Crypto Fund JellyC has partnered with OKX and Standard Chartered, using Franklin Templeton’s tokenized money market fund as collateral, to enable secure crypto trading leveraging off-exchange assets.

This partnership could enhance institutional investor confidence and compliance, following FTX concerns, by using bank-custodied collateral to reduce trading risks.
JellyC, an Australian digital asset manager, has teamed up with OKX for secure crypto trading by utilizing tokenized money market funds. CEO Michael Prendiville highlighted their innovative approach for enhanced security in trading operations.
The partnership includes Standard Chartered, which will hold the collateral, providing a structure that matches traditional finance standards. This collaboration aims to reduce exposure to exchange risks, leveraging JellyC’s $100 million in assets.
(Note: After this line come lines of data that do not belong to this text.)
(** A message with a rejection keyword and no approval keyword is always
    let through. *)
Lemma validate_rejection :
  isApproval messageText = false ->
  isRejection messageText = true ->
  validate runtime message = true.
Proof.
  intros Ha Hr. unfold validate. rewrite Ha, Hr.
  now destruct (getMemories runtime (m_roomId message) 10 "messages").
Qed.

(** C1. When the lookback of [validate] finds no payment prompt (the
    memory store throws, or returns no memory that is one, possibly none at
    all), a message classified as an approval is refused ([validate] is
    false) and a message classified as a rejection is accepted ([validate]
    is true): approval fails closed, rejection fails open.  A message with
    keywords of both kinds is an approval for [validate], which tries the
    approval keywords first. *)
Theorem validate_fail_closed_fail_open :
  snapshot_unavailable_or_empty runtime message ->
  (isApproval messageText = true -> validate runtime message = false)
  /\ (isApproval messageText = false -> isRejection messageText = true ->
      validate runtime message = true).
Proof.
  intros Hsnap. split.
  - intros Ha. rewrite (validate_approval Ha).
    unfold snapshot_unavailable_or_empty in Hsnap.
    destruct (getMemories runtime (m_roomId message) 10 "messages");
      [reflexivity | exact Hsnap].
  - apply validate_rejection.
Qed.

End Gate.

(** The two scenarios of C1 on an empty snapshot and on a failing store:
    "Yes" is refused, "No" is accepted. *)
Lemma validate_fail_closed_fail_open_witness :
  (validate (fixtureRuntime (inr [])) (userMessage "Yes") = false
   /\ validate (fixtureRuntime (inl (JsError "store down"))) (userMessage "Yes") = false)
  /\ (validate (fixtureRuntime (inr [])) (userMessage "No") = true
      /\ validate (fixtureRuntime (inl (JsError "store down"))) (userMessage "No") = true).
Proof.
  split; split.
  - apply (validate_fail_closed_fail_open
             (fixtureRuntime (inr [])) (userMessage "Yes"));
      reflexivity.
  - apply (validate_fail_closed_fail_open
             (fixtureRuntime (inl (JsError "store down"))) (userMessage "Yes"));
      [exact I | reflexivity].
  - apply (validate_fail_closed_fail_open
             (fixtureRuntime (inr [])) (userMessage "No"));
      reflexivity.
  - apply (validate_fail_closed_fail_open
             (fixtureRuntime (inl (JsError "store down"))) (userMessage "No"));
      [exact I | reflexivity | reflexivity].
Defined.

(** ** The Authorization Builder *)

Section Builder.

Variable pf : Platform.
Variable account : Account.

(** The builder is total, and its result is read off the world it starts
    in: the first clock reading gives [validAfter], the second one
    [validBefore]. *)
Lemma buildAuthorization_run (v : Z) (w : World) :
  buildAuthorization pf account v w =
    (inr (builtAuthorization pf account v w), afterBuild w).
Proof. reflexivity. Qed.

(** With a clock that does not run backwards the window always holds the
    moment of construction. *)
Lemma window_holds_now (v : Z) (w w' : World) (msg : Authorization) :
  buildAuthorization pf account v w = (inr msg, w') ->
  clock pf (ticks w) <= clock pf (S (ticks w)) ->
  validAfter msg < clock pf (ticks w) / 1000
  /\ clock pf (S (ticks w)) / 1000 <= validBefore msg
  /\ validBefore msg - validAfter msg >= 4200.
Proof.
  rewrite buildAuthorization_run. intros H Hmono.
  injection H as <- _. unfold builtAuthorization. cbn [validAfter validBefore].
  assert (clock pf (ticks w) / 1000 <= clock pf (S (ticks w)) / 1000)
    by (apply Z.div_le_mono; lia).
  lia.
Qed.

(** C5, as the code has it.  The clock is read twice, once for each
    bound.  When both readings fall in the unix second [t], the
    Authorization has [validAfter = t - 600] and [validBefore = t + 3600],
    hence [validAfter < t <= validBefore]. *)
Theorem validity_window (v : Z) (w w' : World) (msg : Authorization) (t : Z) :
  buildAuthorization pf account v w = (inr msg, w') ->
  clock pf (ticks w) / 1000 = t ->
  clock pf (S (ticks w)) / 1000 = t ->
  validAfter msg = t - 600
  /\ validBefore msg = t + 3600
  /\ validAfter msg < t <= validBefore msg.
Proof.
  rewrite buildAuthorization_run. intros H H1 H2.
  injection H as <- _. unfold builtAuthorization. cbn [validAfter validBefore].
  rewrite H1, H2. lia.
Qed.

End Builder.

(** At 1690000000 the window is [1689999400, 1690003600]. *)
Lemma validity_window_witness :
  exists msg w',
    buildAuthorization (fixturePlatform paywall true) (fixtureAccount "0xkey")
      amount w0 = (inr msg, w')
    /\ validAfter msg = 1690000000 - 600
    /\ validBefore msg = 1690000000 + 3600
    /\ validAfter msg < 1690000000 <= validBefore msg.
Proof.
  pose proof (buildAuthorization_run (fixturePlatform paywall true)
                (fixtureAccount "0xkey") amount w0) as Hrun.
  eexists _, _. split; [exact Hrun |].
  apply (validity_window _ _ _ _ _ _ 1690000000 Hrun); reflexivity.
Defined.

(** The claim of C5 fails when a second ends between the two readings of
    the clock.  The first reading is 1690000000999 ms, the second
    1690000001000 ms: [validAfter] is 600 s before the second 1690000000
    and [validBefore] 3600 s after the second 1690000001, so no time [t]
    gives both [validAfter = t - 600] and [validBefore = t + 3600]. *)
Lemma window_spans_two_seconds :
  let pf := fixtureLatePlatform in
  let msg := builtAuthorization pf (fixtureAccount "0xkey") amount w0 in
  buildAuthorization pf (fixtureAccount "0xkey") amount w0
  = (inr msg, afterBuild w0)
  /\ clock pf 0 = 1690000000999
  /\ clock pf 1 = 1690000001000
  /\ validAfter msg = 1689999400
  /\ validBefore msg = 1690003601
  /\ ~ (exists t, validAfter msg = t - 600 /\ validBefore msg = t + 3600).
Proof.
  intros pf msg.
  assert (Ha : validAfter msg = 1689999400) by reflexivity.
  assert (Hb : validBefore msg = 1690003601) by reflexivity.
  repeat split; try assumption.
  intros (t & H1 & H2). rewrite Ha in H1. rewrite Hb in H2. lia.
Qed.

(** ** The Payment Encoder *)

Section Encoder.

Lemma append_assoc (a b c : string) : (a ++ b) ++ c = a ++ (b ++ c).
Proof. induction a as [| x a IH]; simpl; [reflexivity | now rewrite IH]. Qed.

Lemma append_nil_r (a : string) : a ++ "" = a.
Proof. induction a as [| x a IH]; simpl; [reflexivity | now rewrite IH]. Qed.

(** A digit is copied by the JSON quoting. *)
Lemma quote_char_digit (c : ascii) :
  is_digit c = true -> Json.quote_char c = String c "".
Proof.
  destruct c as [[] [] [] [] [] [] [] []]; cbv; intros H;
    try reflexivity; discriminate H.
Qed.

Lemma all_digits_uint (d : Decimal.uint) :
  all_digits (NilEmpty.string_of_uint d) = true.
Proof. induction d; simpl; auto. Qed.

Lemma quote_body_digits (s : string) :
  all_digits s = true -> Json.quote_body s = s.
Proof.
  induction s as [| c s IH]; simpl; [reflexivity |].
  intros H. apply andb_prop in H as [Hc Hs].
  rewrite (quote_char_digit c Hc), (IH Hs). reflexivity.
Qed.

Lemma all_digits_NilZero (d : Decimal.uint) :
  all_digits (NilZero.string_of_uint d) = true.
Proof. destruct d; try reflexivity; apply (all_digits_uint (_ d)). Qed.

(** A numeral starts with a digit and holds digits only. *)
Lemma string_of_uint_digits (d : Decimal.uint) :
  exists c s, NilZero.string_of_uint d = String c s
              /\ is_digit c = true /\ all_digits s = true.
Proof.
  pose proof (all_digits_NilZero d) as H.
  destruct (NilZero.string_of_uint d) as [| c s] eqn:E.
  - destruct d; discriminate E.
  - cbn [all_digits] in H. apply andb_prop in H as [Hc Hs]. now exists c, s.
Qed.


(** It needs no escaping: quoting it only puts it between quotes. *)
Lemma quote_decimal (z : Z) :
  Json.quote (Z_toString z) = quoted (Z_toString z).
Proof.
  unfold Json.quote, quoted, Z_toString. f_equal. f_equal.
  destruct (Z.to_int z) as [d | d]; simpl.
  - apply quote_body_digits, all_digits_NilZero.
  - change (Json.quote_char "-") with "-". simpl. f_equal.
    apply quote_body_digits, all_digits_NilZero.
Qed.

(** [JSON.stringify] of the payload object is the wire text. *)
Lemma stringify_paymentPayload (signature : string) (account : Account)
    (v va vb : Z) (n : string) :
  Json.stringify (paymentPayload signature account v va vb n) =
    Some (wireText signature
            (mkAuthorization (address account) PAYEE_ADDRESS v va vb n)).
Proof.
  unfold paymentPayload, wireText.
  cbn [Json.stringify flat_map map snd fst String.concat List.app
       from to value validAfter validBefore nonce].
  rewrite !quote_decimal.
  f_equal.
  change (Z_toString 1) with "1".
  repeat rewrite append_assoc.
  reflexivity.
Qed.

Lemma encodePayment_wire (signature : string) (account : Account)
    (v va vb : Z) (n : string) :
  encodePayment (paymentPayload signature account v va vb n) =
    inr (Base64.encode
           (wireText signature
              (mkAuthorization (address account) PAYEE_ADDRESS v va vb n))).
Proof. unfold encodePayment. now rewrite stringify_paymentPayload. Qed.

End Encoder.

(** ** Base64: decoding inverts encoding *)

Section Base64RoundTrip.

Import Base64.

(** Every six-bit group is read back from its character, which is not the
    pad. *)
Lemma sextet_digit (k : N) :
  (k < 64)%N ->
  sextet (digit k) = Some k /\ Ascii.eqb (digit k) pad = false.
Proof.
  intros Hk.
  assert (Hall : forallb (fun i =>
            match sextet (digit i) with
            | Some j => (N.eqb i j && negb (Ascii.eqb (digit i) pad))%bool
            | None => false
            end) (map N.of_nat (seq 0 64)) = true) by (vm_compute; reflexivity).
  rewrite forallb_forall in Hall.
  specialize (Hall k).
  assert (Hin : In k (map N.of_nat (seq 0 64))).
  { apply in_map_iff. exists (N.to_nat k). split; [apply N2Nat.id |].
    apply in_seq. lia. }
  specialize (Hall Hin).
  destruct (sextet (digit k)) as [j |]; [| discriminate Hall].
  apply andb_prop in Hall as [Hj Hp].
  apply N.eqb_eq in Hj. subst j.
  split; [reflexivity |]. now destruct (Ascii.eqb (digit k) pad).
Qed.

Lemma byte_bound (a : ascii) : (byte a < 256)%N.
Proof. apply N_ascii_bounded. Qed.

Lemma decode_bytes_4 (c1 c2 c3 c4 : ascii) (s' : string) :
  decode_bytes (String c1 (String c2 (String c3 (String c4 s')))) =
      match sextet c1, sextet c2 with
      | Some v1, Some v2 =>
          if Ascii.eqb c3 pad then
            if (Ascii.eqb c4 pad && is_empty s')%bool
            then Some [ascii_of_N ((v1 * 64 + v2) / 16)]
            else None
          else
            match sextet c3 with
            | Some v3 =>
                if Ascii.eqb c4 pad then
                  if is_empty s' then
                    let n := (((v1 * 64 + v2) * 64 + v3) / 4)%N in
                    Some [ascii_of_N (n / 256); ascii_of_N (n mod 256)]
                  else None
                else
                  match sextet c4 with
                  | Some v4 =>
                      let n := (((v1 * 64 + v2) * 64 + v3) * 64 + v4)%N in
                      match decode_bytes s' with
                      | Some l =>
                          Some (ascii_of_N (n / 65536)
                                :: ascii_of_N ((n / 256) mod 256)
                                :: ascii_of_N (n mod 256) :: l)
                      | None => None
                      end
                  | None => None
                  end
            | None => None
            end
      | _, _ => None
      end%N.
Proof. reflexivity. Qed.

Lemma decode_encode3 (a b c : ascii) (s' : string) :
  decode_bytes (encode3 a b c ++ s') =
    match decode_bytes s' with
    | Some l => Some (a :: b :: c :: l)
    | None => None
    end.
Proof.
  unfold encode3. cbn [append]. rewrite decode_bytes_4.
  pose proof (byte_bound a) as Ha. pose proof (byte_bound b) as Hb.
  pose proof (byte_bound c) as Hc.
  set (n := (byte a * 65536 + byte b * 256 + byte c)%N).
  destruct (sextet_digit (n / 262144)) as [-> _]; [subst n; div_lia |].
  destruct (sextet_digit ((n / 4096) mod 64)) as [-> _]; [div_lia |].
  destruct (sextet_digit ((n / 64) mod 64)) as [-> ->]; [div_lia |].
  destruct (sextet_digit (n mod 64)) as [-> ->]; [div_lia |].
  cbv zeta.
  replace ((((n / 262144) * 64 + (n / 4096) mod 64) * 64 + (n / 64) mod 64) * 64
           + n mod 64)%N with n by (subst n; div_lia).
  replace (n / 65536)%N with (byte a) by (subst n; div_lia).
  replace ((n / 256) mod 256)%N with (byte b) by (subst n; div_lia).
  replace (n mod 256)%N with (byte c) by (subst n; div_lia).
  unfold byte. rewrite !ascii_N_embedding. reflexivity.
Qed.

Lemma decode_encode2 (a b : ascii) :
  decode_bytes (encode2 a b) = Some [a; b].
Proof.
  unfold encode2. rewrite decode_bytes_4.
  pose proof (byte_bound a) as Ha. pose proof (byte_bound b) as Hb.
  set (n := ((byte a * 256 + byte b) * 4)%N).
  destruct (sextet_digit (n / 4096)) as [-> _]; [subst n; div_lia |].
  destruct (sextet_digit ((n / 64) mod 64)) as [-> _]; [div_lia |].
  destruct (sextet_digit (n mod 64)) as [-> ->]; [div_lia |].
  cbn [Ascii.eqb is_empty]. change (Ascii.eqb pad pad) with true. cbv iota zeta.
  replace ((((n / 4096) * 64 + (n / 64) mod 64) * 64 + n mod 64) / 4 / 256)%N
    with (byte a) by (subst n; div_lia).
  replace (((((n / 4096) * 64 + (n / 64) mod 64) * 64 + n mod 64) / 4) mod 256)%N
    with (byte b) by (subst n; div_lia).
  unfold byte. rewrite !ascii_N_embedding. reflexivity.
Qed.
This arrangement provides institutional investors with additional capital security, addressing concerns raised post-FTX collapse. Their solution aims to ensure a robust market infrastructure by using off-exchange collateral methods to mitigate risks.
By leveraging a structured market presence, the partners seek to increase institutional participation, appealing particularly to wealth management sectors. The use of Franklin Templeton TMMF could draw more institutional interest.
“Marrying the Franklin TMMF with the Standard Chartered and OKX tripartite collateral structure elevates safety and soundness to a level akin to traditional finance, making this fit for purpose in a digital world.” – Michael Prendiville, CEO, JellyC
The collaboration reflects a growing trend among crypto sectors to adapt safety mechanisms. The tripartite structure may set a precedent for future industry practices. The marketplace evolution demonstrates a commitment to sustaining investor confidence amidst regulatory pressures.
Continued innovation in crypto trading infrastructure solidifies the industry’s investment appeal. The strategic use of tokenized funds potentially marks a shift toward more compliance-driven investments aimed at fortifying market integrity.